Task instructions:
Where the line with "match c with" appears below, start writing out lines exactly, and finish with the line with "(r : outcome", which is included; write out nothing else.

Stored items:
####################
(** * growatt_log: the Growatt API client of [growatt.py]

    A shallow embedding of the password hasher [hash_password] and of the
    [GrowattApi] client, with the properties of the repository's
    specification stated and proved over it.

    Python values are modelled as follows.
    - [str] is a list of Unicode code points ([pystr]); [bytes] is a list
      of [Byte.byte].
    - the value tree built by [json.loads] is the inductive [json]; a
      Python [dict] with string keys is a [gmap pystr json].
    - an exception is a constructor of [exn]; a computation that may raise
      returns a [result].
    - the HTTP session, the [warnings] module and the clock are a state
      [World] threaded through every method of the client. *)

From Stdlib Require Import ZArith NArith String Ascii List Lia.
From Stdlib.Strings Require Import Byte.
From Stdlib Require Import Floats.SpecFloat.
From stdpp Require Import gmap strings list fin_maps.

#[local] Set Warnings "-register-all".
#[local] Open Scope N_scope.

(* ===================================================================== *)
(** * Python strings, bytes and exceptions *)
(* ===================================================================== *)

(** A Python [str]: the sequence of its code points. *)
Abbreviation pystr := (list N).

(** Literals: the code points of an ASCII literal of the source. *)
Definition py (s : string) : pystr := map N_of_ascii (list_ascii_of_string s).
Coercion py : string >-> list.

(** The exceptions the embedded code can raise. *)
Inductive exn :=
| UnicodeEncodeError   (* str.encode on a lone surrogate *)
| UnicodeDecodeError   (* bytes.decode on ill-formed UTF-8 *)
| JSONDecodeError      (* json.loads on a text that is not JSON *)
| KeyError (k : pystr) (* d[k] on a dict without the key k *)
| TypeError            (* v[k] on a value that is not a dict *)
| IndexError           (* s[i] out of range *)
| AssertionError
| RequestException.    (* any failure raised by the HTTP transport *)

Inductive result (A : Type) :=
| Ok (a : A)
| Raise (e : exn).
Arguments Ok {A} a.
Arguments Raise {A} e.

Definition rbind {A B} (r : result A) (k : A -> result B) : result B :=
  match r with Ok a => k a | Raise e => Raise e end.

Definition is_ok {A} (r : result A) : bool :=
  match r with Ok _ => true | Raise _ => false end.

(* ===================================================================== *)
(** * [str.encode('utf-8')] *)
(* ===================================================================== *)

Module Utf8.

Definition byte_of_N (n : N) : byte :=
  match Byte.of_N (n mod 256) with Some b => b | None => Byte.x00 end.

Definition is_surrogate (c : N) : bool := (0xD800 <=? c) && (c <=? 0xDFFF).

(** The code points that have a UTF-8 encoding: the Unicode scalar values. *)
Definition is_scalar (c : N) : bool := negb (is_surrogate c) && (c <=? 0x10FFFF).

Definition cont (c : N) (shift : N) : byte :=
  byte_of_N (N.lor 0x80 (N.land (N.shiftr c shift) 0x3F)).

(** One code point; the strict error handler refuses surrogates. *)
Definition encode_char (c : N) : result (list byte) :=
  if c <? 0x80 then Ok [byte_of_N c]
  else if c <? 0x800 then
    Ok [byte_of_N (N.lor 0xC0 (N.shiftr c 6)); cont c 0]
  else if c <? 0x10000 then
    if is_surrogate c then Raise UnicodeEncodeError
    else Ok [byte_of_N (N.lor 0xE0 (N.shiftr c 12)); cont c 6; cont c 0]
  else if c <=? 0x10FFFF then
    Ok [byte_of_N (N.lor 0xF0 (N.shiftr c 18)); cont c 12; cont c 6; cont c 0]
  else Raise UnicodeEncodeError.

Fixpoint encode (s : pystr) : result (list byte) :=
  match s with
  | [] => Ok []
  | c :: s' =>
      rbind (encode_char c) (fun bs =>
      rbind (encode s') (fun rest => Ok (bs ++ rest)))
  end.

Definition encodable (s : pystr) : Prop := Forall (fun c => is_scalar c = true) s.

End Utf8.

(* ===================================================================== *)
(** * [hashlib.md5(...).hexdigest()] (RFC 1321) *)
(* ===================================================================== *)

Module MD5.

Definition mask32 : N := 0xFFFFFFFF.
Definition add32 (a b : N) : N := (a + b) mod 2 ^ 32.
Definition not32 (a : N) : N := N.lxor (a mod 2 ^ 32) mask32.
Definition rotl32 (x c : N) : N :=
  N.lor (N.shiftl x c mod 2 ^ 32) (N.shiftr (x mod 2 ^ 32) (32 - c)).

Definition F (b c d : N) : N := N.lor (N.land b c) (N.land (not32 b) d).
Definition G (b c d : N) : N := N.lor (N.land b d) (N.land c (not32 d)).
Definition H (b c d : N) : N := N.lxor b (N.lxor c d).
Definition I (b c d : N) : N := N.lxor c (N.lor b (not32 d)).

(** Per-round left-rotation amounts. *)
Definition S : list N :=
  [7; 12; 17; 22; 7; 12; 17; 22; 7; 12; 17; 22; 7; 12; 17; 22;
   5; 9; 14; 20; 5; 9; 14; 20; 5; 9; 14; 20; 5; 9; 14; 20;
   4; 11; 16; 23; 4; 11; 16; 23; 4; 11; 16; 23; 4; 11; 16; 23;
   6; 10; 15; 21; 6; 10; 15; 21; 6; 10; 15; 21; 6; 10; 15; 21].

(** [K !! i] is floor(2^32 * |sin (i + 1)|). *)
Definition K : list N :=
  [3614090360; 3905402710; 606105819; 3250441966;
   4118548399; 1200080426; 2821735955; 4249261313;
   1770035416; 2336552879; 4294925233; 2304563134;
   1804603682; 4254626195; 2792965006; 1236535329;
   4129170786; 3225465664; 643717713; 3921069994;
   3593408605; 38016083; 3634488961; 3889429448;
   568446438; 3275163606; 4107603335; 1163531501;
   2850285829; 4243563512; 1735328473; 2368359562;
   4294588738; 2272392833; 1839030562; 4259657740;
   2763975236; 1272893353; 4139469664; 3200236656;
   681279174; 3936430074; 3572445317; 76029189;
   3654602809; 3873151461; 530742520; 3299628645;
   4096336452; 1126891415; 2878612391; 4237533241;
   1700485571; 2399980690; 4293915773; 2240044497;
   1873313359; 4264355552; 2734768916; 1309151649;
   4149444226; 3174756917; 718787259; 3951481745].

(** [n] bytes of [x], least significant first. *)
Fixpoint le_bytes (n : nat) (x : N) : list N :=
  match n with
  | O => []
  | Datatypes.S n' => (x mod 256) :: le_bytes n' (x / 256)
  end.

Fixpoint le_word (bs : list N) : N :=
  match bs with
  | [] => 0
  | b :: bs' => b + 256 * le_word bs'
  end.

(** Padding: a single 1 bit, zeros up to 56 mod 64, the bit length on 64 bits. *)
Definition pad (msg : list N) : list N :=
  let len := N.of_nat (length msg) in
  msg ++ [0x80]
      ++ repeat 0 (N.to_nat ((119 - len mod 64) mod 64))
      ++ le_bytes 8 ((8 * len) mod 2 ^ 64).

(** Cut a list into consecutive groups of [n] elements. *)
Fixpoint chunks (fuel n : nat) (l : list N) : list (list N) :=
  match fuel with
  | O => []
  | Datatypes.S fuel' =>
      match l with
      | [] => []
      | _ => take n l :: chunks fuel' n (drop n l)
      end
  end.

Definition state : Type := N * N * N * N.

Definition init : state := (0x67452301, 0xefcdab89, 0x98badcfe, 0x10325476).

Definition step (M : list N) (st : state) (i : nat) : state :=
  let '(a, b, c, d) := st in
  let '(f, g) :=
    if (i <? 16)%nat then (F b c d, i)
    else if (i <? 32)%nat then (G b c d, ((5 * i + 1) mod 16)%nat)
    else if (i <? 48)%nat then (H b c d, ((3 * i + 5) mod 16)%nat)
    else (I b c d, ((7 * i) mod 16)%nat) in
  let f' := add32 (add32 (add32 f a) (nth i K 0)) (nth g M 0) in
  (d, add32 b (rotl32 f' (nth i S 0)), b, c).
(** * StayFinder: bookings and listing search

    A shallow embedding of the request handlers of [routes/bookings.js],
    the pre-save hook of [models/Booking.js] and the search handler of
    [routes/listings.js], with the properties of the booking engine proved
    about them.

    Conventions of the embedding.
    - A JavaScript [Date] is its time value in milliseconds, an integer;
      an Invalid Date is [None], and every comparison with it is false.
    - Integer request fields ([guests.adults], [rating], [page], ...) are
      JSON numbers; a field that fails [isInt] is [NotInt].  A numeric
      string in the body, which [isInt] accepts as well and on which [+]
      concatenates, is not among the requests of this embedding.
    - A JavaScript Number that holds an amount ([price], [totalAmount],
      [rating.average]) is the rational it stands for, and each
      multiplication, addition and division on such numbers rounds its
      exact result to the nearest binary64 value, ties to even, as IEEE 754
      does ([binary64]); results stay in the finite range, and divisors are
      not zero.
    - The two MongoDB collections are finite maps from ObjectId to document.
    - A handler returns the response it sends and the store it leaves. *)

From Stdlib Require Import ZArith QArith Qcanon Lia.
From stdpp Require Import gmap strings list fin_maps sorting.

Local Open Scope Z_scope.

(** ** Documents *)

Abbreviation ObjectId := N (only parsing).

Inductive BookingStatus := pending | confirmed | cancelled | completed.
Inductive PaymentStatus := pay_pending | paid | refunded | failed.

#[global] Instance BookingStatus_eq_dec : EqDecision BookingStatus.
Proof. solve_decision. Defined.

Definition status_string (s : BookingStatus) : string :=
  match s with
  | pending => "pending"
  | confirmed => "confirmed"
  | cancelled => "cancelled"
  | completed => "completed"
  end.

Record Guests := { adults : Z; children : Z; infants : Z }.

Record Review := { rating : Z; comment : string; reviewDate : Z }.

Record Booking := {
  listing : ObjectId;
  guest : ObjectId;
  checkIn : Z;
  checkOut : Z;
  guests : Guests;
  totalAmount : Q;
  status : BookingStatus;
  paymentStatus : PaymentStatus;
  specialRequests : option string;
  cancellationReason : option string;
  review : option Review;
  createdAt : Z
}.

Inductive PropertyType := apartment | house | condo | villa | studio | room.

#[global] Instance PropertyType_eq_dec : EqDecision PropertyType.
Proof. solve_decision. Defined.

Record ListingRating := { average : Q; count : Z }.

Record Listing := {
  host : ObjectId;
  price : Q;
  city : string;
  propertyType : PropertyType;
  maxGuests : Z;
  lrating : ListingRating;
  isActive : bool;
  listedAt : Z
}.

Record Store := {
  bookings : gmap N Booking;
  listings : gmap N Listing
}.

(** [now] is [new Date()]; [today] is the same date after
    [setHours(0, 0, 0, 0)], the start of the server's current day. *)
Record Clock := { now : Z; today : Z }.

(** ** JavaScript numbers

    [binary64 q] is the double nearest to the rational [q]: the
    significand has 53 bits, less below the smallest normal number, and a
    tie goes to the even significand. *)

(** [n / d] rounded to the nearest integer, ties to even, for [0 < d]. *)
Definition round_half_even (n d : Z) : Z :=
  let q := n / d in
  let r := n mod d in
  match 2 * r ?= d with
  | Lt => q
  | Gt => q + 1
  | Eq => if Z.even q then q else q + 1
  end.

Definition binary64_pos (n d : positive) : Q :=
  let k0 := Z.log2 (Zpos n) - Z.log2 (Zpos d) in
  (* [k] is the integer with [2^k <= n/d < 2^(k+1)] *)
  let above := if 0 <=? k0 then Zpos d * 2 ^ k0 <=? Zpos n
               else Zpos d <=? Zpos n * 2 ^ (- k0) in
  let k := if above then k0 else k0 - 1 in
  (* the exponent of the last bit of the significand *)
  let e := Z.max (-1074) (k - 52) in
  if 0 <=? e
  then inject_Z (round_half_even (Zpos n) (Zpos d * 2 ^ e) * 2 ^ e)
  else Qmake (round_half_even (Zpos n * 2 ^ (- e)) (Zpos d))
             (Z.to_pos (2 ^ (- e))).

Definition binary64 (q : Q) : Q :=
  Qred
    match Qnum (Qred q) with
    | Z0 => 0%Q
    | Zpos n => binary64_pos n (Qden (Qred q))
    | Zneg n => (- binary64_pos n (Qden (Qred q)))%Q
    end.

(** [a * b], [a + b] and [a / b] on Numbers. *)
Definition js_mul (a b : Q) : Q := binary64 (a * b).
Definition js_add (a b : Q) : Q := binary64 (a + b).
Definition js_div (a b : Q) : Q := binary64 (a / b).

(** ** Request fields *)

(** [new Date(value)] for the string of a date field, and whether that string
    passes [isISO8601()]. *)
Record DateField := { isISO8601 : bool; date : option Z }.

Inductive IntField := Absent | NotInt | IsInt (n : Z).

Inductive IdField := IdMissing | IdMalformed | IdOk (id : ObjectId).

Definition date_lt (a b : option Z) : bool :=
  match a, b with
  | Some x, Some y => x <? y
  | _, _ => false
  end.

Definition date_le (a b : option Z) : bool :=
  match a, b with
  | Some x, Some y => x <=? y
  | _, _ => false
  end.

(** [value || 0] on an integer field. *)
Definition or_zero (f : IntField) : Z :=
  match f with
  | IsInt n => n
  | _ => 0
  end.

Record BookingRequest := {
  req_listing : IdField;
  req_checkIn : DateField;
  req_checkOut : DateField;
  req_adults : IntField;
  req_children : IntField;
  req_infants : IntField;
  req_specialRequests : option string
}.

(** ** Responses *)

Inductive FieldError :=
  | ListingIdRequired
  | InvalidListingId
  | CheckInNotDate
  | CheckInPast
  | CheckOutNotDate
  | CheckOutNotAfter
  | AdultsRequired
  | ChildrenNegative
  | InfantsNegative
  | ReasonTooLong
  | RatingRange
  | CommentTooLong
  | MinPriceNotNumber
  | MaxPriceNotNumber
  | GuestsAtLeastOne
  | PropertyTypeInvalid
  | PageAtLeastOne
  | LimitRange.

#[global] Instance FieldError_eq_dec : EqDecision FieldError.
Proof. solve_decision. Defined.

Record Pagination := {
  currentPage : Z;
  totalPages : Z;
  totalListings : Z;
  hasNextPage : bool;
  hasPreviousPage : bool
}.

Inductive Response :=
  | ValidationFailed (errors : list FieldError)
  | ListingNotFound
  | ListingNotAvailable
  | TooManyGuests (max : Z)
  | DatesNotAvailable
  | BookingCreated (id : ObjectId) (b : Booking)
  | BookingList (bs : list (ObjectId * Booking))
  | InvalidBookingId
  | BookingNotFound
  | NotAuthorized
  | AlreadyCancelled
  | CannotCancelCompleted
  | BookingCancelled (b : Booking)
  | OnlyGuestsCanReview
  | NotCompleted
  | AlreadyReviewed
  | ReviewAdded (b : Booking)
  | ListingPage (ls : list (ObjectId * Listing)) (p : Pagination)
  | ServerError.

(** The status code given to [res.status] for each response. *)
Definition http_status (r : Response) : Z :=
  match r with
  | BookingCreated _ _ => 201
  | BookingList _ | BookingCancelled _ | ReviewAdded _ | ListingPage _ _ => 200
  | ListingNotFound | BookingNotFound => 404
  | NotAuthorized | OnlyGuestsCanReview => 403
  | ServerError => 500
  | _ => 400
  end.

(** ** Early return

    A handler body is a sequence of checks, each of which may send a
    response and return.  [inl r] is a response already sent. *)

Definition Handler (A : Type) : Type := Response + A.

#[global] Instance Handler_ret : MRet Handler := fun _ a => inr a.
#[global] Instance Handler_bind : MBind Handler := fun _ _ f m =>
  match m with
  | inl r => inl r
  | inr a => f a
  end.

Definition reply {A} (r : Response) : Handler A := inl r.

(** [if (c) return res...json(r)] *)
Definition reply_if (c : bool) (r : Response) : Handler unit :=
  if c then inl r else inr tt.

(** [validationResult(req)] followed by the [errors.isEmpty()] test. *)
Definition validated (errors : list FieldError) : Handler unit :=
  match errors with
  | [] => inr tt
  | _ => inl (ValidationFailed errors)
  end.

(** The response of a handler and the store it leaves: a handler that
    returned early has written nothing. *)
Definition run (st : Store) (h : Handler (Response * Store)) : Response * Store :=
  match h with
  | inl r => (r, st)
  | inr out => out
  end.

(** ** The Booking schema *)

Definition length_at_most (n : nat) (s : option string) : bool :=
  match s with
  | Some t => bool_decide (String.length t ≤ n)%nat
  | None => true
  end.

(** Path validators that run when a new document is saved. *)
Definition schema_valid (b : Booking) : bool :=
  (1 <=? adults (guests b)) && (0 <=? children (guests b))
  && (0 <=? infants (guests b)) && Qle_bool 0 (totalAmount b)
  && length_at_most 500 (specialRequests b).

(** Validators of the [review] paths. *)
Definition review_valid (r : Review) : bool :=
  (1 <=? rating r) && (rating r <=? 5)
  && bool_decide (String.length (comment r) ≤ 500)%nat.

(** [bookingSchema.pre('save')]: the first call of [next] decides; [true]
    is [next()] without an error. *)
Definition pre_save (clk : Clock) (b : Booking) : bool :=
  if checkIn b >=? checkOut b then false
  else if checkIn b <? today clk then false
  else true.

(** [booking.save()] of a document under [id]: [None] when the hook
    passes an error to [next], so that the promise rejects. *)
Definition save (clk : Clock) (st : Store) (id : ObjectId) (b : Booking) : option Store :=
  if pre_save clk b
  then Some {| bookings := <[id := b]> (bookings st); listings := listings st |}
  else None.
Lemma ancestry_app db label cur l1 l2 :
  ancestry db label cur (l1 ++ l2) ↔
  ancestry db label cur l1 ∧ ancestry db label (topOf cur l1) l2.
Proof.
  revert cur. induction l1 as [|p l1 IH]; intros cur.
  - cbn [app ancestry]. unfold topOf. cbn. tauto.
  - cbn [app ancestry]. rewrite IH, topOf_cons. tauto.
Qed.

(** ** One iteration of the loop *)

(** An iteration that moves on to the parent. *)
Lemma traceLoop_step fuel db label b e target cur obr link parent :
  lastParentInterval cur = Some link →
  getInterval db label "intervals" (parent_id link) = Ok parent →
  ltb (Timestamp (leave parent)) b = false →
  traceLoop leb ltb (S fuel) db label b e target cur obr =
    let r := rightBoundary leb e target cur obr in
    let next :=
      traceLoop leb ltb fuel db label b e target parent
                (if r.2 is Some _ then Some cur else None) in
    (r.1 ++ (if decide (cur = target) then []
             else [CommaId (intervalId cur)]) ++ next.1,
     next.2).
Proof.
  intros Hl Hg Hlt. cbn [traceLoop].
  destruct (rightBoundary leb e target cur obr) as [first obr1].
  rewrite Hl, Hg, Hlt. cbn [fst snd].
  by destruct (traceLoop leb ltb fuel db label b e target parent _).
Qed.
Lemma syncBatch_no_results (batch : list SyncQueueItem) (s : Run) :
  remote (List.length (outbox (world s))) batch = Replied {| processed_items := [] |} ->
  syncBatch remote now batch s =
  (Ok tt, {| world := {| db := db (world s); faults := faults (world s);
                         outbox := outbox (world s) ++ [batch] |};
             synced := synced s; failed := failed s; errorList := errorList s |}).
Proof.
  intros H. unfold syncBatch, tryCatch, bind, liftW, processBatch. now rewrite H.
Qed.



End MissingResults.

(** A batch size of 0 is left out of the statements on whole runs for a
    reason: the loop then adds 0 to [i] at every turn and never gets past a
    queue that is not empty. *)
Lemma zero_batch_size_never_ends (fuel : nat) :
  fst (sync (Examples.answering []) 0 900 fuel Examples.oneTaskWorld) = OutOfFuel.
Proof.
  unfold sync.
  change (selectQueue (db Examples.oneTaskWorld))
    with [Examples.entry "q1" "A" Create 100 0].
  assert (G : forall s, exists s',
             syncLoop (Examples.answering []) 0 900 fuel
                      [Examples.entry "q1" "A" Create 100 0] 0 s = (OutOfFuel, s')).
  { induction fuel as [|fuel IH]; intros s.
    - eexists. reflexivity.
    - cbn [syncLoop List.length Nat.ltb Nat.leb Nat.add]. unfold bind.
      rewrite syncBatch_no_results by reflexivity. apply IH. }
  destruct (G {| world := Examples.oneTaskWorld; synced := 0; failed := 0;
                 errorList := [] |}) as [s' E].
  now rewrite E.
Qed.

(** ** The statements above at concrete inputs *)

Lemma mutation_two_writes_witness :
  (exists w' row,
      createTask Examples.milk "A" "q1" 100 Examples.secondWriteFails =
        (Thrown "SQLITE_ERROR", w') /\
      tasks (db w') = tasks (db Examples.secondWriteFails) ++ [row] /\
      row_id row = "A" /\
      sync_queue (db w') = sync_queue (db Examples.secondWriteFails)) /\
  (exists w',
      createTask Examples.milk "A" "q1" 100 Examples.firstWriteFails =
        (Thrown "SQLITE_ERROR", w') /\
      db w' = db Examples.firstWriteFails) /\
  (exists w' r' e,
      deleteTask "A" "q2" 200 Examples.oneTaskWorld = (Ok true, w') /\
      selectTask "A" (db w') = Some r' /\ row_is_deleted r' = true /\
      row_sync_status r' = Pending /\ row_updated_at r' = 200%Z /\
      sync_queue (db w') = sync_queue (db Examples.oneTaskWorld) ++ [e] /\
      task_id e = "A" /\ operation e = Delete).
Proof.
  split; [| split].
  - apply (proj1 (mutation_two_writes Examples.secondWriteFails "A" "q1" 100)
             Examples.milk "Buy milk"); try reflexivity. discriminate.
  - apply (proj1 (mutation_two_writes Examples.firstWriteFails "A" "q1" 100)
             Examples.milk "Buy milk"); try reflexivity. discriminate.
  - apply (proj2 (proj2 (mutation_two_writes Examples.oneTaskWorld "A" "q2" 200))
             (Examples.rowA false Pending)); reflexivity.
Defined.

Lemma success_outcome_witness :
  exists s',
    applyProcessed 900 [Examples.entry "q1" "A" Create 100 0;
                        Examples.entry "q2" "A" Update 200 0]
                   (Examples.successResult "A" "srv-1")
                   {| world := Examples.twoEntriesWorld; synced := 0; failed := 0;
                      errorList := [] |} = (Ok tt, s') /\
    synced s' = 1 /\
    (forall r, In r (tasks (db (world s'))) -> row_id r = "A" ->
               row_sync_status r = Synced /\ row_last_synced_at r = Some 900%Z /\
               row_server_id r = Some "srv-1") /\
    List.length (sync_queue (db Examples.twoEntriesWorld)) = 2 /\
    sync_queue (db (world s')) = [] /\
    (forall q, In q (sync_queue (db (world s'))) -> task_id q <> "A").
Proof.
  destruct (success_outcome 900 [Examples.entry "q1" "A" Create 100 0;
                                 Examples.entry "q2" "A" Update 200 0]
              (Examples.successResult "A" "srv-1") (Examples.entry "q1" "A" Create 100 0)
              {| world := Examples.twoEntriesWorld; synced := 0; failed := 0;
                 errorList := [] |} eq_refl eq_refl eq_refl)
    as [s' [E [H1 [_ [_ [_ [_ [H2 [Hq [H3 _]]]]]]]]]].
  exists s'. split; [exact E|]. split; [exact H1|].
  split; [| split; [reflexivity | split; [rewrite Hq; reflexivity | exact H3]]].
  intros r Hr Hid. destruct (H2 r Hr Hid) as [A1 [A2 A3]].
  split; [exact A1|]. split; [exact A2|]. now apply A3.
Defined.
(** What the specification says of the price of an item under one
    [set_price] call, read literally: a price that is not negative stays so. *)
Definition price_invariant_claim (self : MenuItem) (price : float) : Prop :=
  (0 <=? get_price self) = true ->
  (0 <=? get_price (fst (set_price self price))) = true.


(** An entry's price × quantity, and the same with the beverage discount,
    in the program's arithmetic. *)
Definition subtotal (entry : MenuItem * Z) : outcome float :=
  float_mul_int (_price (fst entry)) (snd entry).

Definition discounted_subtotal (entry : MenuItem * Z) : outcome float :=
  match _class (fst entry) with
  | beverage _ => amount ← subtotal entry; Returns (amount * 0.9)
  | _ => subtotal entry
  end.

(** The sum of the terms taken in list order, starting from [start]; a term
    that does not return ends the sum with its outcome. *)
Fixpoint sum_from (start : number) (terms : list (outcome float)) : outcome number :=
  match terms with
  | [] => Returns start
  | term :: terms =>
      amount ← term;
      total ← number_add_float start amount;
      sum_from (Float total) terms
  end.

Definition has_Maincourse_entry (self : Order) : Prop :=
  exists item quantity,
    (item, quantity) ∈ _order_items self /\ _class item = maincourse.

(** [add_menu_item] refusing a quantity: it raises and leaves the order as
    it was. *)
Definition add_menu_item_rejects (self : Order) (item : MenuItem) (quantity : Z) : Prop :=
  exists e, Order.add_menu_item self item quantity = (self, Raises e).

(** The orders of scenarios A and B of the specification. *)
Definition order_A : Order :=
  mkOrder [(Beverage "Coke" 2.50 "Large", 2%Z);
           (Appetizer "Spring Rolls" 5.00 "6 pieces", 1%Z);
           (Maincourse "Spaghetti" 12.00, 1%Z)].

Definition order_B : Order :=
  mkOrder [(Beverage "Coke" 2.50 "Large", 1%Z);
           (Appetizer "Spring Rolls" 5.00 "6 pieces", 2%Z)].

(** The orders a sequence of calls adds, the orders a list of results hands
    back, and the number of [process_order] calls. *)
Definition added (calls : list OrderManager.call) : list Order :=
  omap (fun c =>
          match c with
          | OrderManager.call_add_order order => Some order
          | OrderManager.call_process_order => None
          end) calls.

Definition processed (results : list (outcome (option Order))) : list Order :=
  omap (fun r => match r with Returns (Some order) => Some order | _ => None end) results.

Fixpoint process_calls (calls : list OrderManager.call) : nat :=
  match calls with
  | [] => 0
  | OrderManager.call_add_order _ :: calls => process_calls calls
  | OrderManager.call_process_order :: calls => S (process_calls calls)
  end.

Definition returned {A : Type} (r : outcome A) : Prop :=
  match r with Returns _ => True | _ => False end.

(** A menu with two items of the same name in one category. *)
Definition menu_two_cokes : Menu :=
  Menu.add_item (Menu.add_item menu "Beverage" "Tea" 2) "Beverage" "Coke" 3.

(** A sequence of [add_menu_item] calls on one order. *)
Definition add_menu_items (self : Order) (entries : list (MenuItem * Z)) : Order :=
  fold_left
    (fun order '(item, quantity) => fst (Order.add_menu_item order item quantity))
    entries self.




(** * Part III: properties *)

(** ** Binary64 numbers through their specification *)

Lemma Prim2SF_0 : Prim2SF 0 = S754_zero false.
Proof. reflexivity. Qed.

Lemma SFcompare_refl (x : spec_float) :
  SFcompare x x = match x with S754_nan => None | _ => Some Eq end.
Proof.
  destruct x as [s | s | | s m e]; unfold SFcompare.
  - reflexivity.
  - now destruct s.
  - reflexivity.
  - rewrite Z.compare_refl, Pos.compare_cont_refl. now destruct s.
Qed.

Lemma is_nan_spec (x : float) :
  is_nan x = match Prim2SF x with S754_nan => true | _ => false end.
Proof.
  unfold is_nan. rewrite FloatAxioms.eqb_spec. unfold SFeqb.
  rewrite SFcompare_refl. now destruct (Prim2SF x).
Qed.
####################
Result for this exercise:
          match c with
          | OrderManager.call_add_order order => Some order
          | OrderManager.call_process_order => None
          end) calls.

Definition processed (results : list (outcome (option Order))) : list Order :=
  omap (fun r => match r with Returns (Some order) => Some order | _ => None end) results.

Fixpoint process_calls (calls : list OrderManager.call) : nat :=
  match calls with
  | [] => 0
  | OrderManager.call_add_order _ :: calls => process_calls calls
  | OrderManager.call_process_order :: calls => S (process_calls calls)
  end.

Definition returned {A : Type} (r : outcome A) : Prop :=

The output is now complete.